Raw data ::
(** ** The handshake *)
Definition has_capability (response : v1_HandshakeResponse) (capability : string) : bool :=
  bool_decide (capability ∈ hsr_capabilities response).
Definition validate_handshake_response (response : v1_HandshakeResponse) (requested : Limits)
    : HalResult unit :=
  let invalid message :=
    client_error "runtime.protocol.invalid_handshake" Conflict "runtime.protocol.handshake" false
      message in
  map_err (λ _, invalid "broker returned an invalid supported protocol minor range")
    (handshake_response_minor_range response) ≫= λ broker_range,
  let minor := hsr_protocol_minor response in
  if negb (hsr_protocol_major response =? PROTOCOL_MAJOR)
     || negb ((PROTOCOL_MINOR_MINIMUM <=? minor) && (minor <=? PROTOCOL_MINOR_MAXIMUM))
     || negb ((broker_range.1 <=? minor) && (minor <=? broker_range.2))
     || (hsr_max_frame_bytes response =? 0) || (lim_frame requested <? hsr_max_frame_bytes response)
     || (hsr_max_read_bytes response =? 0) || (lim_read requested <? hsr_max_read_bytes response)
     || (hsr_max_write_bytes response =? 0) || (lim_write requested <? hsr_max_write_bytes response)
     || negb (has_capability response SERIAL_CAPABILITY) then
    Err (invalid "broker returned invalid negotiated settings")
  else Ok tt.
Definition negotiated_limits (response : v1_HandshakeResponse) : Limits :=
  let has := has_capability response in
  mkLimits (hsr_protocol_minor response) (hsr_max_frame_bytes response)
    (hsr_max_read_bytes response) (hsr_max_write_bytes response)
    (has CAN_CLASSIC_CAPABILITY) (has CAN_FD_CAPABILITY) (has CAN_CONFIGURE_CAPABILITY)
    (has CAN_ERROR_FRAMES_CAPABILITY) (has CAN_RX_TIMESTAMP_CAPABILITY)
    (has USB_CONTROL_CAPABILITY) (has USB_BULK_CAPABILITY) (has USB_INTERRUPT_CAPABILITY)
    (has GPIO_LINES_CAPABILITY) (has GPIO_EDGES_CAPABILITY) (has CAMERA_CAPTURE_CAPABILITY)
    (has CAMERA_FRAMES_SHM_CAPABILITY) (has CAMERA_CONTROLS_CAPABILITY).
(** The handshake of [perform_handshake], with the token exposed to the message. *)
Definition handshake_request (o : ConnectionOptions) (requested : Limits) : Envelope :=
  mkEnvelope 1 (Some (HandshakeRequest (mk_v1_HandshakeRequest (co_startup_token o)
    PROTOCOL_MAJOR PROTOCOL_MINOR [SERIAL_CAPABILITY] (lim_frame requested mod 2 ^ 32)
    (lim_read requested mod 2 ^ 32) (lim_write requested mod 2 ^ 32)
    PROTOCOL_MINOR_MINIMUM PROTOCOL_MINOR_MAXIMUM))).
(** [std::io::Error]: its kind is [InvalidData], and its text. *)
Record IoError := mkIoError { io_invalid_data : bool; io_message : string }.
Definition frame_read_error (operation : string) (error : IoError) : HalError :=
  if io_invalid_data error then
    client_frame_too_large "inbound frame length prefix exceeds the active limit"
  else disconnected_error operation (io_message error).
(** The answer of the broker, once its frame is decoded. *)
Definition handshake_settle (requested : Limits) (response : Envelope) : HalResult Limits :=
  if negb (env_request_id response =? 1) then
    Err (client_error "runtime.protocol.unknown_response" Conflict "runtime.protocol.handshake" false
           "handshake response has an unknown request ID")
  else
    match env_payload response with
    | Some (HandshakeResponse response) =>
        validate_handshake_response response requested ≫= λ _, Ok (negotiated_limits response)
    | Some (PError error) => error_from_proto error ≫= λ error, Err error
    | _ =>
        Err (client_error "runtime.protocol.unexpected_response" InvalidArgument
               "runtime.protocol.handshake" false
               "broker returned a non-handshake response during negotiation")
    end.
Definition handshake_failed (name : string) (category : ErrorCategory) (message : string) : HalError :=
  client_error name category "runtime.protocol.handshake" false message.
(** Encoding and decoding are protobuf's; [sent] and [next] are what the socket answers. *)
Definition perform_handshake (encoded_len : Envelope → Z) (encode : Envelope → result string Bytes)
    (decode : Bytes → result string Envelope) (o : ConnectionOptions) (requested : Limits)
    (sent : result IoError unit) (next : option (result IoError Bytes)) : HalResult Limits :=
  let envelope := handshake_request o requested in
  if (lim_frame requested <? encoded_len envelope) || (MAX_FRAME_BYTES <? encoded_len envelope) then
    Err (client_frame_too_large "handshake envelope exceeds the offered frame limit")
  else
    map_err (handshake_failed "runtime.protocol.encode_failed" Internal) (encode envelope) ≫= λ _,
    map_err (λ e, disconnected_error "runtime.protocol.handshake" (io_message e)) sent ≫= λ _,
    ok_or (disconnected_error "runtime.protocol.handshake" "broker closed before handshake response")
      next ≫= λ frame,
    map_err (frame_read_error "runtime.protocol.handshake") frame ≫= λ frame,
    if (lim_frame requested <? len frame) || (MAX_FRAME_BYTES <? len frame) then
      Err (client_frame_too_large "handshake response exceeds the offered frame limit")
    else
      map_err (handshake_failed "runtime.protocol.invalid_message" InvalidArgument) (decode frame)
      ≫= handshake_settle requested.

...

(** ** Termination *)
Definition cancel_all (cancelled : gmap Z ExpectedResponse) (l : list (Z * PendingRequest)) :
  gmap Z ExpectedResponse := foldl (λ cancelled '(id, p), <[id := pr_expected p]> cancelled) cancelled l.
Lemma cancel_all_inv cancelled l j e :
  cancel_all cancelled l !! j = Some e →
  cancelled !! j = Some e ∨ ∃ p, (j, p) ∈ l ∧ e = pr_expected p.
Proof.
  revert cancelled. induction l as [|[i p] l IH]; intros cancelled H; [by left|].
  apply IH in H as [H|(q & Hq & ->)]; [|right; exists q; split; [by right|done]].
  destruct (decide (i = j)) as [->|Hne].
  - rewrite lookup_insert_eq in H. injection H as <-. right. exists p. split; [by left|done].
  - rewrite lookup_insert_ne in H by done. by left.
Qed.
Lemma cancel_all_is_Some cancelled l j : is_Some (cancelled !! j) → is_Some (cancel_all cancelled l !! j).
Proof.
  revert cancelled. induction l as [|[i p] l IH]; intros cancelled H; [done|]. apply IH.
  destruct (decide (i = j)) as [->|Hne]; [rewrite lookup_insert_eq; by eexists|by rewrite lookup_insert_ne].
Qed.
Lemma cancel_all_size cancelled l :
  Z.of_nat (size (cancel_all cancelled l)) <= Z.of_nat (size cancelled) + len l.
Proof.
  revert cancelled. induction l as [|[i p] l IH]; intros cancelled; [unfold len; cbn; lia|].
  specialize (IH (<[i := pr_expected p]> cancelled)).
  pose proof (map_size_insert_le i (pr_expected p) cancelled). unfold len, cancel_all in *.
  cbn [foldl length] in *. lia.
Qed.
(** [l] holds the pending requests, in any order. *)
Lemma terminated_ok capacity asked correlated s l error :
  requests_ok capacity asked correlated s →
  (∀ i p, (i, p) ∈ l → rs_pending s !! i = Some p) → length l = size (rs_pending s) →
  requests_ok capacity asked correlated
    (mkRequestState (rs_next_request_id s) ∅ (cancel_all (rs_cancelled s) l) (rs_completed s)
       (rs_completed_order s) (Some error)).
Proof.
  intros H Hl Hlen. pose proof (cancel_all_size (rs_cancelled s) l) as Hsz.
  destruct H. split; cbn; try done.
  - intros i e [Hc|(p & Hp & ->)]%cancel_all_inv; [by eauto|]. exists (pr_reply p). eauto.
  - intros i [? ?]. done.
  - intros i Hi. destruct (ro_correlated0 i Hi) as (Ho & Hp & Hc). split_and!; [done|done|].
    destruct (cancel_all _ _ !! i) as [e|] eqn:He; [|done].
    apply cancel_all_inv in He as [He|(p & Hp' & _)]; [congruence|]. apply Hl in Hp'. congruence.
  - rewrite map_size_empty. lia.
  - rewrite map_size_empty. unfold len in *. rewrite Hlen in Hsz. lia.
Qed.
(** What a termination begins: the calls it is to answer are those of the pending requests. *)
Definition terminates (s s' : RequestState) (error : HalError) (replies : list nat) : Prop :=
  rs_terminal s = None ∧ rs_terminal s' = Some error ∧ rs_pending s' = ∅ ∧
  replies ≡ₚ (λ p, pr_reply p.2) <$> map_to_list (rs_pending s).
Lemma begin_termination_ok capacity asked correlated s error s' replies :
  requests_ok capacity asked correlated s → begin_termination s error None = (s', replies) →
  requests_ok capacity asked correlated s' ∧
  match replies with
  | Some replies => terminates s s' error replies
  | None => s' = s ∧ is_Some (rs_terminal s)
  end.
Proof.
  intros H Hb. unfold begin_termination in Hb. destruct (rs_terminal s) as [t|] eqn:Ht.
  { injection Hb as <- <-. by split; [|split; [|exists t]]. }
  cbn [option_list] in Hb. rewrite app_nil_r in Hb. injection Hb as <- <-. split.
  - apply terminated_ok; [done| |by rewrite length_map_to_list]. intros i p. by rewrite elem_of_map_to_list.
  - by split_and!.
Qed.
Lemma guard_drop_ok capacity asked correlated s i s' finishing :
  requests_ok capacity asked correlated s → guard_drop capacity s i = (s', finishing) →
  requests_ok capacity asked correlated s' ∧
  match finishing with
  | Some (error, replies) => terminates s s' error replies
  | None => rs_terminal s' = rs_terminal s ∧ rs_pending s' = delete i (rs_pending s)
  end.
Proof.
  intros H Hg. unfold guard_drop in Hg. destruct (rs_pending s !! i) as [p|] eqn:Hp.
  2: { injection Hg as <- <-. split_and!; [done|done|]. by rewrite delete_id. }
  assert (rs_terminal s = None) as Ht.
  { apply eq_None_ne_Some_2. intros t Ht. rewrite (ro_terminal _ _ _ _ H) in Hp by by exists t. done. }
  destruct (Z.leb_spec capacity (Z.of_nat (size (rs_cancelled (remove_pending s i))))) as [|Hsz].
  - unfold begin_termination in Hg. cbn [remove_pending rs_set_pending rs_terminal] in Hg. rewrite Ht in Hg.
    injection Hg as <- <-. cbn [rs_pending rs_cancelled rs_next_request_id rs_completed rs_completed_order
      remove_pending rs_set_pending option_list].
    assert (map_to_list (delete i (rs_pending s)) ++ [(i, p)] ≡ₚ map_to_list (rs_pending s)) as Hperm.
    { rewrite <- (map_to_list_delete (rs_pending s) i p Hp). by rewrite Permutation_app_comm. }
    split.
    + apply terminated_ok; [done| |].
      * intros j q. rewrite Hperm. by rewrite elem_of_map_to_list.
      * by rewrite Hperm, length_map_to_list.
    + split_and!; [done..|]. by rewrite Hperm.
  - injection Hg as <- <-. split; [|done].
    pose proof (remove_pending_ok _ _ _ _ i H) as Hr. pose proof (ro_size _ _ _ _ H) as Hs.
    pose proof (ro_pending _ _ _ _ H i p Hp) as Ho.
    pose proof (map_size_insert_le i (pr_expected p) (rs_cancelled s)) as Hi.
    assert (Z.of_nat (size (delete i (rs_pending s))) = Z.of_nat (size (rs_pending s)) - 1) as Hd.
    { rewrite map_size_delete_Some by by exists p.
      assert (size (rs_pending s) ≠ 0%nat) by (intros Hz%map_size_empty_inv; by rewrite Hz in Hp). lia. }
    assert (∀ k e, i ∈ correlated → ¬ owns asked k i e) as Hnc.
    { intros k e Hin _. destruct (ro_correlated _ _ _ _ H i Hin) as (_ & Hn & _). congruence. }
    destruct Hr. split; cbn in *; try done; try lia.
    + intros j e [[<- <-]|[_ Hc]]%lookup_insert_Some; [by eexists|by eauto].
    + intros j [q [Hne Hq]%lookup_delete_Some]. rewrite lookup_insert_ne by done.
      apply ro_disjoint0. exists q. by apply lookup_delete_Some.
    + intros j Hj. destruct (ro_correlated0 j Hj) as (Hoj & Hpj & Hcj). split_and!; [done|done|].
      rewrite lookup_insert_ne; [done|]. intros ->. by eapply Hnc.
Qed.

---

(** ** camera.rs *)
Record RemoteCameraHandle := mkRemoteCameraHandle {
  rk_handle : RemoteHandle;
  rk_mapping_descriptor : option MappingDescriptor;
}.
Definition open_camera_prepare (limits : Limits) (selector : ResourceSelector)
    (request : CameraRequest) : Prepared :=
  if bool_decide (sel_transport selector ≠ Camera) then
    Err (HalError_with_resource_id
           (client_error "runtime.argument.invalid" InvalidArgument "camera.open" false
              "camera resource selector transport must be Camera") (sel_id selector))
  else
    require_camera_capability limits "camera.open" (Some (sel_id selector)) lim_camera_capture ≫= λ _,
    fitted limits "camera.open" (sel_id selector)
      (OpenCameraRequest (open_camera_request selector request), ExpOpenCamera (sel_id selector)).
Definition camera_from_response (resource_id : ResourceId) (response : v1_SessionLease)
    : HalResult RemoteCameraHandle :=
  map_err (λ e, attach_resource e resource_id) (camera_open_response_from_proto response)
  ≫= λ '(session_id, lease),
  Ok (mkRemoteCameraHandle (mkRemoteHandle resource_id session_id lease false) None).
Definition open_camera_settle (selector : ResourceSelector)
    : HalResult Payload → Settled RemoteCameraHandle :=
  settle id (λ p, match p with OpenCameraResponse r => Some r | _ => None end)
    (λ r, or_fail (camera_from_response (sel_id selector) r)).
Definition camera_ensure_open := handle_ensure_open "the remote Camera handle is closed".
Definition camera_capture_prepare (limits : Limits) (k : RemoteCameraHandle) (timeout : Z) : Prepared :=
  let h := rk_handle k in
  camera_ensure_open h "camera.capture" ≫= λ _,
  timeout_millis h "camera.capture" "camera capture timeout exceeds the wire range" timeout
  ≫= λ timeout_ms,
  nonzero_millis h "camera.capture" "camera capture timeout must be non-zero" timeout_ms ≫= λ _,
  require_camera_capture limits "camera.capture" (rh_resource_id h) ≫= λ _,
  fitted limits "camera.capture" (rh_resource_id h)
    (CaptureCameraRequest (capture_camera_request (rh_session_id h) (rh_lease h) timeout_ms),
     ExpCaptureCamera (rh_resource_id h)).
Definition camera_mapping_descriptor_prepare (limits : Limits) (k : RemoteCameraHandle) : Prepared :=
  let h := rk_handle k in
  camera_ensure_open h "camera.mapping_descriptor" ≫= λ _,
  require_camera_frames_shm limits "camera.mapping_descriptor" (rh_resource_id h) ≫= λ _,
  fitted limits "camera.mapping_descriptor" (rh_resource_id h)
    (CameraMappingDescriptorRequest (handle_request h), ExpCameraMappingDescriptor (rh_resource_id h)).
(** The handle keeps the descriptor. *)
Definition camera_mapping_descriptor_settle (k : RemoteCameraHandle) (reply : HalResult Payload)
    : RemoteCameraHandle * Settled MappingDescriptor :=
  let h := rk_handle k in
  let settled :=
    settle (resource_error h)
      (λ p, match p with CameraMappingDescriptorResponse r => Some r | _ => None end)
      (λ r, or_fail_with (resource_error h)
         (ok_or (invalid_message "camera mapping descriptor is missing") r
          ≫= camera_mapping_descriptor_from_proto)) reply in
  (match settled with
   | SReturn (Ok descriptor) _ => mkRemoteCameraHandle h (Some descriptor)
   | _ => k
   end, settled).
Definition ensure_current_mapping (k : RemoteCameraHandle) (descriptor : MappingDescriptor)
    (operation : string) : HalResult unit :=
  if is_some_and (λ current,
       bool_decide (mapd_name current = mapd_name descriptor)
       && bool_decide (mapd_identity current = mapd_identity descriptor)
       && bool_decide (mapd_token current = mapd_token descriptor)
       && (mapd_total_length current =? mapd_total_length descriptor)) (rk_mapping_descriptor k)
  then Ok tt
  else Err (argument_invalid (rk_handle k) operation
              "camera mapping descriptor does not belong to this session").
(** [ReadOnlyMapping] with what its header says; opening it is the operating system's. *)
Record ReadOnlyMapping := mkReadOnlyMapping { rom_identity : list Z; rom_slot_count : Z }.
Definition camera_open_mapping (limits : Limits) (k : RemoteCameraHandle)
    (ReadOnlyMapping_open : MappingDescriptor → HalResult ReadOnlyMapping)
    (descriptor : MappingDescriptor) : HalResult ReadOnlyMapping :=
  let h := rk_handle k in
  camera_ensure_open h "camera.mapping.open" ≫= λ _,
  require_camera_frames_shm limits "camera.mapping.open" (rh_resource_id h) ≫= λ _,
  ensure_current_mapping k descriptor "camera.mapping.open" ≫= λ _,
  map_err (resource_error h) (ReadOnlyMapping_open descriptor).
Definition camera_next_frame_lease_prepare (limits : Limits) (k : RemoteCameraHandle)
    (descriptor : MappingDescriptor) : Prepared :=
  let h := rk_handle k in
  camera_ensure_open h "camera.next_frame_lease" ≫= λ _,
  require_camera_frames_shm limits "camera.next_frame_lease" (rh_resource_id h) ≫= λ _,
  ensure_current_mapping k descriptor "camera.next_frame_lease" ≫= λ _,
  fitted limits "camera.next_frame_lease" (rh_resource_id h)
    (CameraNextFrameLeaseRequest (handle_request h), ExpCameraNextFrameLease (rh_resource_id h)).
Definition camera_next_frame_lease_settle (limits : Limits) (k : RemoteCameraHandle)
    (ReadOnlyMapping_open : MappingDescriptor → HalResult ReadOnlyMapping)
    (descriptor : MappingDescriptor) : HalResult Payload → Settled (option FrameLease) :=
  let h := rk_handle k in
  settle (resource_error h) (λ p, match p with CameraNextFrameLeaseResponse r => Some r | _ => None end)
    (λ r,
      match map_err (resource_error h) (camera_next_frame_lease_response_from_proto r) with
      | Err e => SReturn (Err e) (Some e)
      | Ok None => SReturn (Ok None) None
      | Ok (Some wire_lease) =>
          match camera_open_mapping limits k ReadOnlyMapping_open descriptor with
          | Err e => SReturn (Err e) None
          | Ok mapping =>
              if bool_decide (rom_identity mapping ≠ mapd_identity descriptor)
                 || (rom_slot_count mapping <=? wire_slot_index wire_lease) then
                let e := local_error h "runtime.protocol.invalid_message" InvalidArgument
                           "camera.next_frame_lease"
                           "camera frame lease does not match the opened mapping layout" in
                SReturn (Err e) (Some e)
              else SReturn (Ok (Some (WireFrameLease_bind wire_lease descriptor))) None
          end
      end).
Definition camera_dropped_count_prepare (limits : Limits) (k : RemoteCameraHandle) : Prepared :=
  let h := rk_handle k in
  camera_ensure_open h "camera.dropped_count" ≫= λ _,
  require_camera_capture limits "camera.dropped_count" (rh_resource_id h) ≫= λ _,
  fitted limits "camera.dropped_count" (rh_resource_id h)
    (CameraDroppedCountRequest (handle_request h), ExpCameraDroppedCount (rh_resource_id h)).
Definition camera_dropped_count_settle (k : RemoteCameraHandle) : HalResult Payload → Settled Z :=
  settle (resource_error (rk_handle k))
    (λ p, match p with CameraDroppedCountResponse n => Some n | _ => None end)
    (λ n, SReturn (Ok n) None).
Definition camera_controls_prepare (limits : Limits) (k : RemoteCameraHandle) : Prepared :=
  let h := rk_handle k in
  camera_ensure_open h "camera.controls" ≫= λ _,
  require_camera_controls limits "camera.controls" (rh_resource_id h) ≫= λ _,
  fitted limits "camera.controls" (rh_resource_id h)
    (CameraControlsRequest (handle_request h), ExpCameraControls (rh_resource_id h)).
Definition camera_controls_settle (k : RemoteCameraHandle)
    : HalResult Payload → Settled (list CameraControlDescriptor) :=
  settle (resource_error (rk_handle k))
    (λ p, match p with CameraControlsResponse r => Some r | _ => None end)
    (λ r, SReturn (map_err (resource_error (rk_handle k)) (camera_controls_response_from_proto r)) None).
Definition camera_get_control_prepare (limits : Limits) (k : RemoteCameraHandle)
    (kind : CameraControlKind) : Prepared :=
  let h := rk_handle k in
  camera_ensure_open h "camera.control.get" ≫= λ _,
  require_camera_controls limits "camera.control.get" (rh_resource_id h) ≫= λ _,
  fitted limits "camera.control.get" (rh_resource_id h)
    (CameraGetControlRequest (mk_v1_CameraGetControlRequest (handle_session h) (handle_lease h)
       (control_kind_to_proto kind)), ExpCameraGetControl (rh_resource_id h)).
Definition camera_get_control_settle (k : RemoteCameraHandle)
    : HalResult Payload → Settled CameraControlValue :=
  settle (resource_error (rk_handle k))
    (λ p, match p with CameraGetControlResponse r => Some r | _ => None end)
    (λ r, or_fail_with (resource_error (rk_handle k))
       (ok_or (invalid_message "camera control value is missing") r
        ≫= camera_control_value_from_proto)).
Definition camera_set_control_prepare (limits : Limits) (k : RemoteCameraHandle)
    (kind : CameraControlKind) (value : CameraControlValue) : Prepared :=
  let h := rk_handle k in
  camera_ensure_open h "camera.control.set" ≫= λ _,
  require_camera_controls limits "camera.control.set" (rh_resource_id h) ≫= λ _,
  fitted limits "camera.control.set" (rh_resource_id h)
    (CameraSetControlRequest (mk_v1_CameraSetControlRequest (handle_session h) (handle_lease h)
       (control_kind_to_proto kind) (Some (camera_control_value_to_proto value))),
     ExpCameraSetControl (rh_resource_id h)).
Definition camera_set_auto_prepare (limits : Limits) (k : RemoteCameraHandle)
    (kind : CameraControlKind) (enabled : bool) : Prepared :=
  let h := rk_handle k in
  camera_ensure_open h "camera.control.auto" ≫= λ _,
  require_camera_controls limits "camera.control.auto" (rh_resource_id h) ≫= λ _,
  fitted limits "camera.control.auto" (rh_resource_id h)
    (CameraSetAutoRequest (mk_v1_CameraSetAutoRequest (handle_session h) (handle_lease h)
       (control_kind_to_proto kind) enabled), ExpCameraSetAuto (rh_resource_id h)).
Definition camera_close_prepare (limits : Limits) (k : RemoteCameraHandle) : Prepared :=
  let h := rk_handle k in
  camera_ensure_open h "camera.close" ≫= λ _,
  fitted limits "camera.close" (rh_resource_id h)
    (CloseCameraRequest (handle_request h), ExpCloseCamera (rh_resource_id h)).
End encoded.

Work to complete :: In the entries above, find the line with "- intros i e" and the line with "- rewrite map_size_empty. lia.", then set down exactly those two and every line between them, nothing else.

Answer to this task ::
  - intros i e [Hc|(p & Hp & ->)]%cancel_all_inv; [by eauto|]. exists (pr_reply p). eauto.
  - intros i [? ?]. done.
  - intros i Hi. destruct (ro_correlated0 i Hi) as (Ho & Hp & Hc). split_and!; [done|done|].
    destruct (cancel_all _ _ !! i) as [e|] eqn:He; [|done].
    apply cancel_all_inv in He as [He|(p & Hp' & _)]; [congruence|]. apply Hl in Hp'. congruence.
  - rewrite map_size_empty. lia.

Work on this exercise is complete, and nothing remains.